In how many lines of the listing does the string "match" appear? Give only the number.

─── Dataset excerpts ───

(** What one iteration does to an ACTIVE trade, case by case. *)
Lemma run_check_one (ex : Exchange) (ok : bool) (t : Trade) (u : bool) (s : Sys) :
  status t = "ACTIVE"%string ->
  check_one ex ok (mkMon t u s) =
  match py_iloc (fetch_data_safe ex (symbol t) TIMEFRAME_ENTRY) (-1) with
  | None => mkMon t u s
  | Some last =>
      let p := b_close last in
      let is_buy := py_contains "BUY" (signal t) in
      match crossed is_buy p t with
      | None => mkMon t u s
      | Some (st, oc) =>
          let t1 := set_status st (set_outcome (Some oc) t) in
          match py_div (p - entry t) (entry t) with
          | None => mkMon t1 u s
          | Some q =>
              let t2 := set_pnl_percent
                          (if negb is_buy then - (q * 100) else q * 100) t1 in
              if ok
              then mkMon t2 true
                     (mkSys (trade_history s) (bot_stats s)
                            (sent s ++ [UpdateMsg (symbol t) st (Some oc)])
                            (writes s))
              else mkMon t2 u s
          end
      end
  end.
Proof.
  intros Hact. run_eff. rewrite Hact. cbn [String.eqb Ascii.eqb Bool.eqb].
  destruct (py_empty _) eqn:Hemp.
  - rewrite (iloc_last_empty _ Hemp). reflexivity.
  - destruct (py_iloc _ _) as [last|]; [|reflexivity].
    unfold crossed.
    destruct (py_contains _ _);
      repeat match goal with
             | |- context [if ?c then _ else _] =>
                 match c with
                 | py_leb _ _ => destruct c
                 end
             end;
      try reflexivity;
      destruct (py_div _ _); try reflexivity; destruct ok; reflexivity.
Qed.

Lemma check_one_inactive (ex : Exchange) (ok : bool) (m : Mon) :
  status (trade m) <> "ACTIVE"%string -> check_one ex ok m = m.
Proof.
  intros Hne. unfold check_one.
  destruct (String.eqb_spec (status (trade m)) "ACTIVE"); [contradiction|].
  reflexivity.
Qed.

(** The statuses and outcomes the ladder can store. *)
Lemma crossed_values (is_buy : bool) (p : Q) (t : Trade) (st oc : string) :
  crossed is_buy p t = Some (st, oc) ->
  (st = "TP2_HIT" /\ oc = "WIN" \/ st = "TP1_HIT" /\ oc = "WIN" \/
   st = "SL_HIT" /\ oc = "LOSS")%string.
Proof.
  unfold crossed.
  destruct is_buy;
    repeat match goal with
           | |- context [if ?c then _ else _] => destruct c
           end;
    intros E; inversion E; tauto.
Qed.

Lemma crossed_not_active (is_buy : bool) (p : Q) (t : Trade) (st oc : string) :
  crossed is_buy p t = Some (st, oc) -> st <> "ACTIVE"%string.
Proof.
  intros E. destruct (crossed_values _ _ _ _ _ E) as [[-> _]|[[-> _]|[-> _]]];
    discriminate.
Qed.

(** An iteration writes only the status, the outcome and the pnl. *)
Lemma check_one_frame (ex : Exchange) (ok : bool) (t : Trade) (u : bool) (s : Sys) :
  let t' := trade (check_one ex ok (mkMon t u s)) in
  id t' = id t /\ symbol t' = symbol t /\ signal t' = signal t /\
  entry t' = entry t /\ tp1 t' = tp1 t /\ tp2 t' = tp2 t /\ sl t' = sl t /\
  timestamp t' = timestamp t.
Proof.
  destruct (String.eqb_spec (status t) "ACTIVE") as [Hact|Hne].
  - rewrite (run_check_one _ _ _ _ _ Hact).
    destruct (py_iloc _ _) as [last|]; cbn zeta; [|cbn; tauto].
    destruct (crossed _ _ _) as [[st oc]|]; [|cbn; tauto].
    destruct (py_div _ _); [destruct ok|]; cbn; tauto.
  - rewrite check_one_inactive by exact Hne. cbn. tauto.
Qed.

(** The globals after an iteration: only the outbox may grow, and the
    flag is raised only by a trade that left ACTIVE. *)
Lemma check_one_sys (ex : Exchange) (ok : bool) (t : Trade) (u : bool) (s : Sys) :
  let m := check_one ex ok (mkMon t u s) in
  trade_history (sys m) = trade_history s /\
  bot_stats (sys m) = bot_stats s /\
  writes (sys m) = writes s /\
  (sent (sys m) = sent s \/ exists msg, sent (sys m) = sent s ++ [msg]) /\
  (updated m = true ->
   u = true \/ status t = "ACTIVE"%string /\ status (trade m) <> "ACTIVE"%string) /\
  (u = true -> updated m = true).
Proof.
  destruct (String.eqb_spec (status t) "ACTIVE") as [Hact|Hne].
  - rewrite (run_check_one _ _ _ _ _ Hact).
    destruct (py_iloc _ _) as [last|]; cbn zeta; [|cbn; tauto].
    destruct (crossed _ _ _) as [[st oc]|] eqn:Hc; [|cbn; tauto].
    apply crossed_not_active in Hc.
    destruct (py_div _ _); [destruct ok|]; cbn; repeat split; eauto.
  - rewrite check_one_inactive by exact Hne. cbn. tauto.
Qed.

(** ** The monitoring pass *)

Section MonitoringPass.

Variable market : nat -> Exchange.
Variable telegram : nat -> bool.

(** Position [k] of the ledger after the loop is the trade the
    iteration [i + k] leaves behind. *)
Lemma check_loop_nth (trades : list Trade) :
  forall (i : nat) (u : bool) (s : Sys) (k : nat) (t : Trade),
    nth_error trades k = Some t ->
    exists u0 s0,
      nth_error (fst (fst (check_loop market telegram i trades u s))) k
      = Some (trade (check_one (market (i + k)%nat) (telegram (i + k)%nat)
                               (mkMon t u0 s0))).
Proof.
  induction trades as [|a rest IH]; intros i u s k t Hk.
  - destruct k; discriminate.
  - cbn [check_loop].
    destruct (check_loop market telegram (S i) rest _ _) as [[rest' u'] s'] eqn:E.
    destruct k as [|k]; cbn in Hk |- *.
    + injection Hk as ->. exists u, s. rewrite Nat.add_0_r. reflexivity.
    + destruct (IH (S i) (updated (check_one (market i) (telegram i) (mkMon a u s)))
                   (sys (check_one (market i) (telegram i) (mkMon a u s)))
                   k t Hk) as (u0 & s0 & Hn).
      rewrite E in Hn. cbn in Hn.
      exists u0, s0. rewrite Hn. repeat f_equal; lia.
Qed.

Lemma check_loop_length (trades : list Trade) :
  forall (i : nat) (u : bool) (s : Sys),
    length (fst (fst (check_loop market telegram i trades u s))) = length trades.
Proof.
  induction trades as [|a rest IH]; intros i u s; [reflexivity|].
  cbn [check_loop].
  specialize (IH (S i) (updated (check_one (market i) (telegram i) (mkMon a u s)))
                 (sys (check_one (market i) (telegram i) (mkMon a u s)))).
  destruct (check_loop market telegram (S i) rest _ _) as [[rest' u'] s'].
  cbn in *. congruence.
Qed.

(** The globals after the loop, and where a raised flag comes from. *)
Lemma check_loop_sys (trades : list Trade) :
  forall (i : nat) (u : bool) (s : Sys),
    let r := check_loop market telegram i trades u s in
    trade_history (snd r) = trade_history s /\
    bot_stats (snd r) = bot_stats s /\
    writes (snd r) = writes s /\
    (exists msgs, sent (snd r) = sent s ++ msgs) /\
    (snd (fst r) = true ->
     u = true \/
     exists k t t', nth_error trades k = Some t /\
                    nth_error (fst (fst r)) k = Some t' /\
                    status t = "ACTIVE"%string /\ status t' <> "ACTIVE"%string) /\
    (u = true -> snd (fst r) = true).
Proof.
  induction trades as [|a rest IH]; intros i u s.
  - cbn. repeat split; auto. exists []. rewrite app_nil_r. reflexivity.
  - cbn [check_loop].
    pose proof (check_one_sys (market i) (telegram i) a u s) as Hone.
    cbn zeta in Hone.
    set (m := check_one (market i) (telegram i) (mkMon a u s)) in *.
    specialize (IH (S i) (updated m) (sys m)). cbn zeta in IH.
    destruct (check_loop market telegram (S i) rest _ _) as [[rest' u'] s'].
    cbn [fst snd] in *.
    destruct Hone as (Hh & Hb & Hw & Hs & Hu & Hmono).
    destruct IH as (Hh' & Hb' & Hw' & (msgs & Hs') & Hu' & Hmono').
    repeat split; try congruence.
    + destruct Hs as [Hs|(msg & Hs)]; rewrite Hs', Hs.
      * exists msgs. reflexivity.
      * exists (msg :: msgs). rewrite <- app_assoc. reflexivity.
    + intros Hup. destruct (Hu' Hup) as [Hm|(k & t & t' & Hk & Hk' & Ha & Hn)].
      * destruct (Hu Hm) as [->|[Ha Hn]]; [left; reflexivity|].
        right. exists 0%nat, a, (trade m). cbn. auto.
      * right. exists (S k), t, t'. cbn. auto.
    + auto.
Qed.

───

▸ **Answer**
6